À ces niveaux, l’autoreprésentation devient périlleuse : règles de preuve complètes, interrogatoires, expertises, risques de condamnation aux frais. La question n’est plus de savoir si un avocat est permis, mais si vous pouvez vous permettre de vous en passer. Ces repères demeurent de l’information générale : seul un avocat qui examine vos faits peut confirmer le forum approprié et la viabilité du recours.
Oui, à condition d’avoir compté au plus 10 personnes liées par contrat de travail pendant les 12 mois précédant la demande. Ce critère vise l’accessibilité pour les très petites entreprises et les travailleurs autonomes. Une société qui dépasse ce seuil doit s’adresser à la Cour du Québec par la voie ordinaire ou simplifiée, où la représentation par avocat redevient permise.
Les frais de dépôt se situent environ entre 100 $ et 300 $, selon le montant réclamé et le statut du demandeur. La partie perdante rembourse en règle générale les frais judiciaires de la partie gagnante. La médiation, elle, ne coûte rien : le ministère de la Justice paie les honoraires du médiateur jusqu’à concurrence de 3 heures, que la démarche soit volontaire ou obligatoire.
Les délais moyens oscillent entre 6 et 15 mois selon le district judiciaire, parfois davantage dans les greffes les plus sollicités. Vous recevrez l’avis d’audience au moins six semaines avant la date fixée. La médiation obligatoire pour les dossiers de 5 000 $ et moins vise précisément à raccourcir ce parcours en réglant une partie des litiges sans juge.
Oui, et la distinction est capitale : l’avocat ne peut pas parler pour vous à l’audience, mais il peut tout faire avant. Évaluer vos chances, structurer la preuve, préparer votre argumentaire, anticiper la défense adverse. Beaucoup de dossiers se gagnent ou se perdent sur cette préparation. Une consultation ponctuelle coûte une fraction du montant réclamé et change souvent la qualité de la présentation.
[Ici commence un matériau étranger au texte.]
(* ===== verification/ServerBoot.v ===== *)
(** * The server from the ground up: [EventLoop], [HttpServer] and [Start]
    (http/http_server.cc, net/tcp_server.cc, net/acceptor.cc)

    What a program does before [Loop()]: a loop in its thread, the server with
    its acceptor and its tick, and [Start].  The theorem on the server of
    ServiceServing.v then holds from the first line of such a program on.  And
    what happens after [Loop()]: the destructor of the server. *)

From stdpp Require Import base tactics list numbers strings sets gmap.
From Stdlib Require Import ZArith Lia Ascii.
From S2P Require Import Prelude.
From S2P Require Import CString.
From S2P Require Import Buffer.
From S2P Require Import HttpRequest.
From S2P Require Import HttpContext.
From S2P Require Import HttpResponse.
From S2P Require Import Timing.
From S2P Require Import HttpServer.
From S2P Require Import Channel.
From S2P Require Import Poller.
From S2P Require Import EventLoop.
From S2P Require Import InetAddress.
From S2P Require Import TcpServer.
From S2P Require Import TcpConnection.
From S2P Require Import HttpConnection.
From S2P Require Import TimerQueue.
From S2P Require Import Units.
From S2P Require Import Seconds.
From S2P Require Import SharedLoop.
From S2P Require Import HttpService.
From S2P Require Import ServiceLifecycle.
From S2P Require Import ServiceRefinement.
From S2P Require Import ServiceServing.
From S2P Require Import Defaults.
From S2P Require Import LoopObject.

(** What the system answers while the server is set up: descriptors, the results
    of bind(2) and listen(2), the clock, and what the storage of the address
    holds before. *)
Record system := MkSystem {
  sys_timerfd : Z;
  sys_evtfd : Z;
  sys_sockfd : Z;
  sys_idlefd : Z;
  sys_bind : Z;
  sys_listen : Z;
  sys_now : Z;
  sys_junk : bytes;
}.

(** The callback of the server's tick. *)
Definition kOnTimer : Z := 0.

Section boot.
Context {P F T : Type} `{Poller P, FileSystem F, Timing T, Inet} (tid : Z) (alloc : gmap Z Timer → Z).
#[local] Hint Extern 0 (Poller (EventLoop.dispatch * P)) => exact (loop_poller tid) : typeclass_instances.

(** [Acceptor::Acceptor]: the channel [c] is made but not registered. *)
Definition Acceptor_construct (sys : system) (c : chan) (h : heap) : outcome (Acceptor * heap) :=
  fd ← CreateNonblockingOrDie (sys_sockfd sys);
  cassert "idle_fd_ >= 0" (0 <=? sys_idlefd sys);;
  BindOrDie (sys_bind sys);;
  Ok (MkAcceptor false (sys_idlefd sys) {[fd; sys_idlefd sys]}, <[c := Channel_new fd]> h).

(** [Acceptor::Listen]: listen(2), and the channel waits for connections. *)
Definition Acceptor_Listen (sys : system) (c : chan) (p : EventLoop.dispatch * P) (h : heap) : outcome (EventLoop.dispatch * P * heap) :=
  ListenOrDie (sys_listen sys);;
  EnableReading c p h.

(** [HttpServer::HttpServer]: the address, the acceptor and the tick every second. *)
Definition HttpServer_construct (sys : system) (config : HttpServerConfig) (c : chan) (q : TimerQueue) (h : heap)
    : outcome (bytes * Acceptor * TimerQueue * heap) :=
  port ← match port_ config with Some port => Ok port | None => Fail (UndefinedBehaviour "port_ is not initialised") end;
  ip_port ← InetAddress_ToIpPort (InetAddress_any port false false (sys_junk sys));
  '(acc, h) ← Acceptor_construct sys c h;
  '(q, _) ← RunEvery alloc (double_of 1) kOnTimer q;
  Ok (ip_port, acc, q, h).

(** [EventLoop loop; HttpServer server(&loop, name, &config); server.Start();]
    with the channels [first] and the two after it.  ([main] of
    mytinyhttpd/mytinyhttpd.cc also sets eight pool threads before [Start].) *)
Definition boot (sys : system) (self : loop) (name : bytes) (config : HttpServerConfig) (files : F) (timing : T)
    (first : chan) (poller : P) (threads : gmap Z Z) : outcome (service (EventLoop.dispatch * P) F T * TimerQueue * gmap Z Z) :=
  '(o, h, threads) ← EventLoop_construct tid self (sys_timerfd sys) (sys_evtfd sys) (sys_now sys) first (first + 1) poller ∅ threads;
  '(ip_port, acc, q, h) ← HttpServer_construct sys config (first + 2) (lo_timers o) h;
  '(p, h) ← Acceptor_Listen sys (first + 2) (lo_poller o) h;
  v ← service_start self ip_port name acc p h files timing (first + 3);
  Ok (v, q, threads).
End boot.

(** ** The destructor *)
Section destructor.
Context {P F T : Type} `{Poller P, FileSystem F, Timing T}.
Implicit Types v : service P F T.

(** The members go in the reverse order of their declaration: [timing_] is gone
    when [~TcpServer] destroys the connections, whose callback still uses it. *)
Definition gone_timing (w : world (P * TcpServer * session F T)) : outcome (world (P * TcpServer * session F T)) :=
  Fail (UndefinedBehaviour "timing_ after its destruction").

(** [~TcpServer] in the loop's thread; [order] are the connections of the map. *)
Fixpoint destroy_connections (order : list chan) v : outcome (service P F T) :=
  match order with
  | [] => Ok v
  | c :: order => v ← with_peer c (λ _, ConnectDestroyed gone_timing) v; destroy_connections order v
  end.

(** [~Acceptor], and then its members: the channel and the socket. *)
Definition Acceptor_destruct (acceptfd : Z) (c : chan) (acc : Acceptor) (p : P) (h : heap) : outcome (P * heap * gset Z) :=
  '(p, h) ← DisableAll c p h;
  '(p, h) ← Remove c p h;
  h ← Channel_destroy c p h;
  Ok (p, h, open_fds acc ∖ {[idle_fd_ acc; acceptfd]}).
End destructor.

(** The acceptor leaves nothing behind: neither a registration nor a channel nor
    a descriptor. *)
Lemma acceptor_destruct_ok `{PollerInv P inv, !PollerHeap P inv, !PollerStatus P} p h r c acceptfd acc :
  inv p h r → own_channel c acceptfd h r → open_fds acc = {[acceptfd; idle_fd_ acc]} →
  ∃ p' h', Acceptor_destruct acceptfd c acc p h = Ok (p', h', ∅) ∧
    inv p' h' (MkRegistry (delete acceptfd (reg r)) (used r)) ∧ dom h' = dom h ∖ {[c]}.
Proof.
  intros Hi Ho Hf. destruct (unregister_ok p h r c acceptfd Hi Ho) as (p1 & h1 & p2 & h2 & E1 & E2 & E3 & Hi2 & _ & Hd).
  exists p2, (delete c h2). split; [|done]. unfold Acceptor_destruct. rewrite E1. cbn [mbind outcome_bind]. rewrite E2. cbn [mbind outcome_bind].
  rewrite E3. cbn [mbind outcome_bind]. rewrite Hf. repeat f_equal. set_solver.
Qed.

(** ** The boot succeeds *)

(** [InetAddress(port)] prints as the address of every interface and the port. *)
Lemma any_ip_port `{InetLaws} port junk :
  0 ≤ port < 65536 → zlen junk = 28 →
  InetAddress_ToIpPort (InetAddress_any port false false junk) = Ok (inet_ntop4 (replicate 4 NUL) ++ str ":" ++ fmt_u port) ∧
  zlen (inet_ntop4 (replicate 4 NUL) ++ str ":" ++ fmt_u port) ≤ 51.
Proof.
  intros Hp Hj. assert (InetAddress_any port false false junk =
    set_sin_addr (replicate 4 NUL) (set_port (HostToNetwork16 port) (set_family AF_INET (bzero 16 junk)))) as ->.
  { unfold InetAddress_any. rewrite <-v4_any. destruct (two_bytes (HostToNetwork16 port)) as (a & b & E). unfold set_port. by rewrite E. }
  destruct (v4_stores (replicate 4 NUL) port junk) as [Hl Hf Hpo Ha]; [done..|]. set (addr := set_sin_addr _ _) in *. split.
  - rewrite InetAddress_ToIpPort_text by (done || by left). unfold ip_port_text, ip_text. by rewrite Hf, Hpo, Ha.
  - pose proof (ntop4_size (replicate 4 NUL) eq_refl) as Hs. pose proof (fmt_port_size port Hp). unfold INET_ADDRSTRLEN in Hs.
    rewrite !zlen_app. change (zlen (str ":")) with 1. lia.
Qed.

Section boots.
Context {P F T : Type} `{PollerInv P inv, !PollerHeap P inv, !PollerStatus P, FileSystem F, TimingOrderly T, InetLaws}.
Context (tid : Z) (alloc : gmap Z Timer → Z) (Hal : alloc_ok alloc).
#[local] Hint Extern 0 (Poller (EventLoop.dispatch * P)) => exact (loop_poller tid) : typeclass_instances.
#[local] Hint Extern 0 (PollerInv (EventLoop.dispatch * P) _) => exact (loop_poller_inv tid inv) : typeclass_instances.
#[local] Hint Extern 0 (PollerHeap (EventLoop.dispatch * P) _) => exact (loop_poller_heap tid inv) : typeclass_instances.
#[local] Hint Extern 0 (PollerStatus (EventLoop.dispatch * P)) => exact (loop_poller_status tid) : typeclass_instances.

(** What a system that works answers. *)
Record system_ok (sys : system) : Prop := MkSystemOk {
  so_timerfd : 0 ≤ sys_timerfd sys;
  so_evtfd : 0 ≤ sys_evtfd sys;
  so_sockfd : 0 ≤ sys_sockfd sys;
  so_idlefd : 0 ≤ sys_idlefd sys;
  so_distinct : sys_timerfd sys ≠ sys_evtfd sys ∧ sys_timerfd sys ≠ sys_sockfd sys ∧ sys_evtfd sys ≠ sys_sockfd sys;
  so_bind : 0 ≤ sys_bind sys;
  so_listen : 0 ≤ sys_listen sys;
  so_now : 0 < sys_now sys ∧ sys_now sys + 1000000 ≤ time_max;
  so_junk : zlen (sys_junk sys) = 28;
}.

(** The descriptors that a connection cannot have. *)
Definition reserved_fds (sys : system) : gset Z := {[sys_timerfd sys; sys_evtfd sys; sys_sockfd sys]}.

Lemma tick_timer_ok now : 0 < now → now + 1000000 ≤ time_max →
  ∃ q id, RunEvery alloc (double_of 1) kOnTimer (TimerQueue_new now) = Ok (q, id) ∧ queue_inv [] q ∧ armed q ∧ now_ q = now.
Proof.
  intros Hn Hm. destruct (RunEvery_ok alloc Hal (double_of 1) 1000000 kOnTimer (TimerQueue_new now)) as (q & id & E & Hi & Ha & Hnow);
    [apply new_queue_inv; lia|done|exact tick_delay|lia|exact Hm|].
  exists q, id. split; [exact E|]. split; [exact Hi|]. split; [exact Ha|exact Hnow].
Qed.

Lemma boot_ready sys self name config port (files : F) (timing : T) first p threads :
  system_ok sys → port_ config = Some port → 0 ≤ port < 65536 → inv p ∅ (MkRegistry ∅ ∅) → threads !! tid = None →
  ∃ ip_port acc p' h q,
    boot tid alloc sys self name config files timing first p threads =
      (v ← service_start self ip_port name acc p' h files timing (first + 3); Ok (v, q, <[tid := self]> threads)) ∧
    loop_ready (inv := routed_inv tid inv) (reserved_fds sys) p' h (first + 3) ∧ zlen ip_port ≤ 51 ∧
    queue_inv [] q ∧ armed q.
Proof.
  intros [] Hport Hrange Hi Hth. destruct so_distinct0 as (Hd1 & Hd2 & Hd3).
  destruct (construct_ok (inv := inv) tid self (sys_timerfd sys) (sys_evtfd sys) (sys_now sys) first (first + 1) p threads)
    as (o & h & E & [Hr Htm Hw Hd Hti _ _]); [done|lia|done|done|done|done|].
  destruct (any_ip_port port (sys_junk sys)) as [Eip Hip]; [done..|]. set (ip_port := _ ++ _) in *.
  destruct (tick_timer_ok (sys_now sys)) as (q & id & Eq & Hq & Ha & _); [lia..|].
  destruct (register_ok (inv := routed_inv tid inv) (lo_poller o) h _ (first + 2) (sys_sockfd sys) Hr)
    as (p' & h' & E' & Hr' & Ho & Hk & Hd').
  { apply not_elem_of_dom. rewrite Hd, not_elem_of_union, !not_elem_of_singleton. lia. }
  { cbn [loop_registry used]. rewrite not_elem_of_union, !not_elem_of_singleton. lia. }
  { done. }
  { cbn [loop_registry reg]. by rewrite lookup_insert_ne, lookup_singleton_ne. }
  exists ip_port. eexists. exists p', h', q. split; [|split; [|split; [exact Hip|split; [exact Hq|exact Ha]]]].
  - unfold boot. rewrite E. cbn [mbind outcome_bind]. unfold HttpServer_construct. rewrite Hport. cbn [mbind outcome_bind]. rewrite Eip.
    cbn [mbind outcome_bind]. unfold Acceptor_construct, CreateNonblockingOrDie, BindOrDie, or_die.
    replace (sys_sockfd sys <? 0) with false by lia. replace (0 <=? sys_idlefd sys) with true by lia. replace (sys_bind sys <? 0) with false by lia.
    cbn [cassert mbind outcome_bind]. rewrite Hti, Eq. cbn [mbind outcome_bind].
    unfold Acceptor_Listen, ListenOrDie, or_die. replace (sys_listen sys <? 0) with false by lia. cbn [mbind outcome_bind].
    rewrite E'. cbn [mbind outcome_bind]. reflexivity.
  - clear E Eq E' Eip. split. eexists. split; [exact Hr'|]. split; [|split].
    + cbn [loop_registry reg]. unfold reserved_fds. rewrite !dom_insert_L, dom_singleton_L. set_solver.
    + intros c ch Hch. assert (c ∈ dom h') as Hc by (by eapply elem_of_dom_2). cbn [loop_registry used]. split; [set_solver|].
      destruct (decide (c = first + 2)) as [->|Hne].
      * destruct (oc_flags _ _ _ _ Ho) as (x & Hx & Hf). congruence.
      * specialize (Hk c Hne). rewrite Hch in Hk.
        assert (c = first ∨ c = first + 1) as [->| ->] by set_solver.
        -- destruct (oc_flags _ _ _ _ Htm) as (x & Hx & Hf). rewrite Hx in Hk. cbn in Hk. congruence.
        -- destruct (oc_flags _ _ _ _ Hw) as (x & Hx & Hf). rewrite Hx in Hk. cbn in Hk. congruence.
    + intros c Hc. cbn [loop_registry used]. split; [apply not_elem_of_dom; rewrite Hd', Hd|];
      rewrite !not_elem_of_union, !not_elem_of_singleton; lia.
Qed.
End boots.

(** ** The end of the server *)
Section end_of_server.
Context {P F T : Type} `{Poller P, FileSystem F, Timing T}.
Implicit Types v : service P F T.

Lemma destroy_connected_fails (w : world (P * TcpServer * session F T)) :
  state_ (conn w) = kConnected → ∃ f, ConnectDestroyed gone_timing w = Fail f.
Proof.
  intros Hst. unfold ConnectDestroyed. rewrite bool_decide_true by done.
  destruct (on_channel DisableAll (SetState kDisconnected w)); cbn; by eexists.
Qed.

Lemma with_peer_others c c' f v v' : with_peer c f v = Ok v' → c' ≠ c → v_peers v' !! c' = v_peers v !! c'.
Proof.
  intros E Hne. unfold with_peer in E. destruct (v_peers v !! c) as [x|]; [|done].
  apply bind_Ok in E as (w & _ & [= <-]). cbn. by rewrite lookup_insert_ne.
Qed.

(** A server cannot be destroyed while a connection is up.  Whatever the state
    of the others and the order of the map, as soon as it has a connection in
    state kConnected, [~HttpServer] does not return: [timing_] was declared last
    and is destroyed first, and the connection callback that [~TcpServer] makes
    each connection call uses it. *)
Theorem server_destructor_undefined order v c x :
  c ∈ order → v_peers v !! c = Some x → state_ (p_conn x) = kConnected → ∃ f, destroy_connections order v = Fail f.
Proof.
  revert v. induction order as [|c' order IH]; intros v Hc Hx Hst; [by apply elem_of_nil in Hc|]. cbn [destroy_connections].
  destruct (decide (c' = c)) as [->|Hne].
  - unfold with_peer at 1. rewrite Hx. destruct (destroy_connected_fails (load x v)) as [f ->]; [done|]. by exists f.
  - destruct (with_peer c' _ v) as [v'|f] eqn:E; cbn [mbind outcome_bind]; [|by exists f].
    apply IH; [set_solver| |done]. by rewrite (with_peer_others _ _ _ _ _ E).
Qed.
End end_of_server.

(** ** A program: two connections, a default poller, the timing list *)
Definition sample_system : system := MkSystem 3 4 5 6 0 0 1000000 (replicate 28 NUL).
Definition sample_getenv (name : bytes) : option bytes := None.

Lemma sample_system_ok : system_ok sample_system.
Proof. split; cbn; unfold time_max; lia || done. Qed.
Quinze mille dollars, c’est le prix d’une voiture d’occasion ou d’une rénovation moyenne : les litiges de cette taille touchent tout le monde, pas seulement les entreprises. La Division des petites créances offre un cadre où les défendre debout, seul, à condition d’arriver préparé. Entre la mise en demeure initiale, le choix du bon forum, la médiation et la constitution de la preuve, chaque étape franchie avec méthode augmente concrètement vos chances devant le juge, ou mieux, vos chances de régler avant lui. Le tribunal accessible récompense rarement l’improvisation.